I did the two test mentioned in the previous post and using my arm strength tested how much flex the boot had. It flexed quite easily at the ball of the foot. Already a very bad sign for a mountain boot. It flexed as much or MORE than the Asolo 520 backpacking boot. I use this boot as a standard as most stores and REI’s carry it. Putting the boot on with a heavy sock. I tip toed on edges and it flexed considerably. With crampons, the boots were floppy enough to begin to bend the crampon. Another very bad sign because when stress is transferred into the crampon it can snap the metal or pop the crampon off while you are on a steep climb.
Crampons and Ski Bindings
Unfortunately I forgot to take pictures of the Mountain Guide with my own crampons. So I stole this stock photo from a a Russian site. It reflects what I found when putting on the Black Diamonds. The standard vibram sole fits crampons like a dream. As you can see from this following picture, the front toe wire does not protrude like the Meindl Alaska hunters from the other post.
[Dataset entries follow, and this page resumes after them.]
(** C3. [updateOneSide] has seen the lower half exactly when some value of
    the azimuth axis lies strictly between the margin and π less its margin,
    and the upper half exactly when some value lies strictly between π plus
    its margin and 2π less its margin; the margin ε at a limit is
    [2 * EPSILON_F] at 0 and that times the limit at π and 2π.  The flag is
    [!seenLowerHalf || !seenUpperHalf].  So an axis with values in (0°, 170°)
    only is one-sided, and an axis with a value in (10°, 170°) and a value in
    (190°, 350°) is not. *)
Theorem updateOneSide_spec (ss : SampleSet) (log : Log.t) :
  let flags := SampleSetMethods.updateOneSide_flags (angles3_ ss) in
  let seenLowerHalf := fst flags in
  let seenUpperHalf := snd flags in
  let ss' := fst (snd (SampleSetMethods.updateOneSide (ss, log))) in
  let within lo hi (a : spec_float) :=
    IEEE.ltb lo a = true /\ IEEE.ltb a hi = true in
  let f32 := IEEE.binary32 in
  let eps := IEEE.mul f32 Utility.EPSILON_F Utility.two_f in
  (SampleSetMethods.lowerHalf_min = eps
   /\ SampleSetMethods.lowerHalf_max
      = IEEE.sub f32 Utility.PI_F (IEEE.mul f32 eps Utility.PI_F)
   /\ SampleSetMethods.upperHalf_min
      = IEEE.add f32 Utility.PI_F (IEEE.mul f32 eps Utility.PI_F)
   /\ SampleSetMethods.upperHalf_max
      = IEEE.sub f32 (IEEE.mul f32 Utility.two_f Utility.PI_F)
          (IEEE.mul f32 (IEEE.mul f32 eps Utility.two_f) Utility.PI_F))
  /\ (seenLowerHalf = true <->
     exists a, a ∈ angles3_ ss
       /\ within SampleSetMethods.lowerHalf_min SampleSetMethods.lowerHalf_max a)
  /\ (seenUpperHalf = true <->
     exists a, a ∈ angles3_ ss
       /\ within SampleSetMethods.upperHalf_min SampleSetMethods.upperHalf_max a)
  /\ oneSide_ ss' = negb seenLowerHalf || negb seenUpperHalf
  /\ ss' = SampleSetMethods.set_oneSide (oneSide_ ss') ss
  /\ ((forall a, a ∈ angles3_ ss -> within IEEE.zero (toRadian_f 170) a) ->
      oneSide_ ss' = true)
  /\ ((exists a, a ∈ angles3_ ss /\ within (toRadian_f 10) (toRadian_f 170) a) ->
      (exists b, b ∈ angles3_ ss /\ within (toRadian_f 190) (toRadian_f 350) b) ->
      oneSide_ ss' = false).
Proof.
  intros flags seenLowerHalf seenUpperHalf ss' within f32 eps.
  split; [repeat split|].
  assert (Hflags : flags = (existsb inLowerHalf (angles3_ ss),
                            existsb inUpperHalf (angles3_ ss))).
  { unfold flags, SampleSetMethods.updateOneSide_flags.
    now rewrite updateOneSide_flags_existsb. }
  assert (Hlow : seenLowerHalf = true <->
     exists a, a ∈ angles3_ ss
       /\ within SampleSetMethods.lowerHalf_min SampleSetMethods.lowerHalf_max a).
  { unfold seenLowerHalf. rewrite Hflags. simpl. rewrite existsb_elem_of.
    unfold inLowerHalf, within. split; intros (a & Ha & H); exists a;
      (split; [exact Ha|]); now apply andb_true_iff. }
  assert (Hupp : seenUpperHalf = true <->
     exists a, a ∈ angles3_ ss
       /\ within SampleSetMethods.upperHalf_min SampleSetMethods.upperHalf_max a).
  { unfold seenUpperHalf. rewrite Hflags. simpl. rewrite existsb_elem_of.
    unfold inUpperHalf, within. split; intros (a & Ha & H); exists a;
      (split; [exact Ha|]); now apply andb_true_iff. }
  assert (Hone : oneSide_ ss' = negb seenLowerHalf || negb seenUpperHalf).
  { unfold ss', SampleSetMethods.updateOneSide, seenLowerHalf, seenUpperHalf.
    unfold bind, SampleSet.self, gets. cbv beta iota zeta. simpl fst.
    fold flags. destruct flags as [c0 c1]. reflexivity. }
  split; [exact Hlow|]. split; [exact Hupp|]. split; [exact Hone|].
  split; [|split].
  - unfold ss', SampleSetMethods.updateOneSide.
    unfold bind, SampleSet.self, gets. cbv beta iota zeta. simpl fst.
    destruct (SampleSetMethods.updateOneSide_flags (angles3_ ss)) as [c0 c1].
    reflexivity.
  - intros Hall. rewrite Hone.
    assert (E : seenUpperHalf = false); [|now rewrite E, orb_true_r].
    apply not_true_is_false. intros E. apply Hupp in E as (a & Ha & Hlo & _).
    destruct (Hall a Ha) as [_ H170].
    assert (Hc : IEEE.ltb (toRadian_f 170) SampleSetMethods.upperHalf_min = true)
      by (vm_compute; reflexivity).
    pose proof (ltb_trans _ _ _ H170 Hc) as Hlt.
    apply ltb_asym in Hlt. congruence.
  - intros (a & Ha & Ha10 & Ha170) (b & Hb & Hb190 & Hb350). rewrite Hone.
    assert (H1 : seenLowerHalf = true).
    { apply Hlow. exists a. split; [exact Ha|]. split.
      - apply (ltb_trans _ (toRadian_f 10)); [vm_compute; reflexivity|exact Ha10].
      - apply (ltb_trans _ (toRadian_f 170)); [exact Ha170|vm_compute; reflexivity]. }
    assert (H2 : seenUpperHalf = true).
    { apply Hupp. exists b. split; [exact Hb|]. split.
      - apply (ltb_trans _ (toRadian_f 190)); [vm_compute; reflexivity|exact Hb190].
      - apply (ltb_trans _ (toRadian_f 350)); [exact Hb350|vm_compute; reflexivity]. }
    now rewrite H1, H2.
Qed.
A very good ski fit.  This boot would probably kick and glide around on low angle snow very well with a ski.

A secure and symmetrical toe wire fit, much Better than the Meindl.

A good heel lever fit as expected with the Vibram made heel welts.

While the Kenetrek is beautifully built, and has welts from crampons and skis. Its floppy flexible mid-sole would seriously prevent it from doing technical climbs and terrain that I am looking for in a boot. Maybe it is to be expected this hunting type boot would be very focused towards trekking over climbing. The crampon welts are just a tease. A mountain guide told me that “Automatic crampon compatible” could mean anything because there is no official standard on rigidity.
If you are looking for an excellently constructed marching boot, and you may occasionally come upon a snow or ice field, this may be a good boot for you.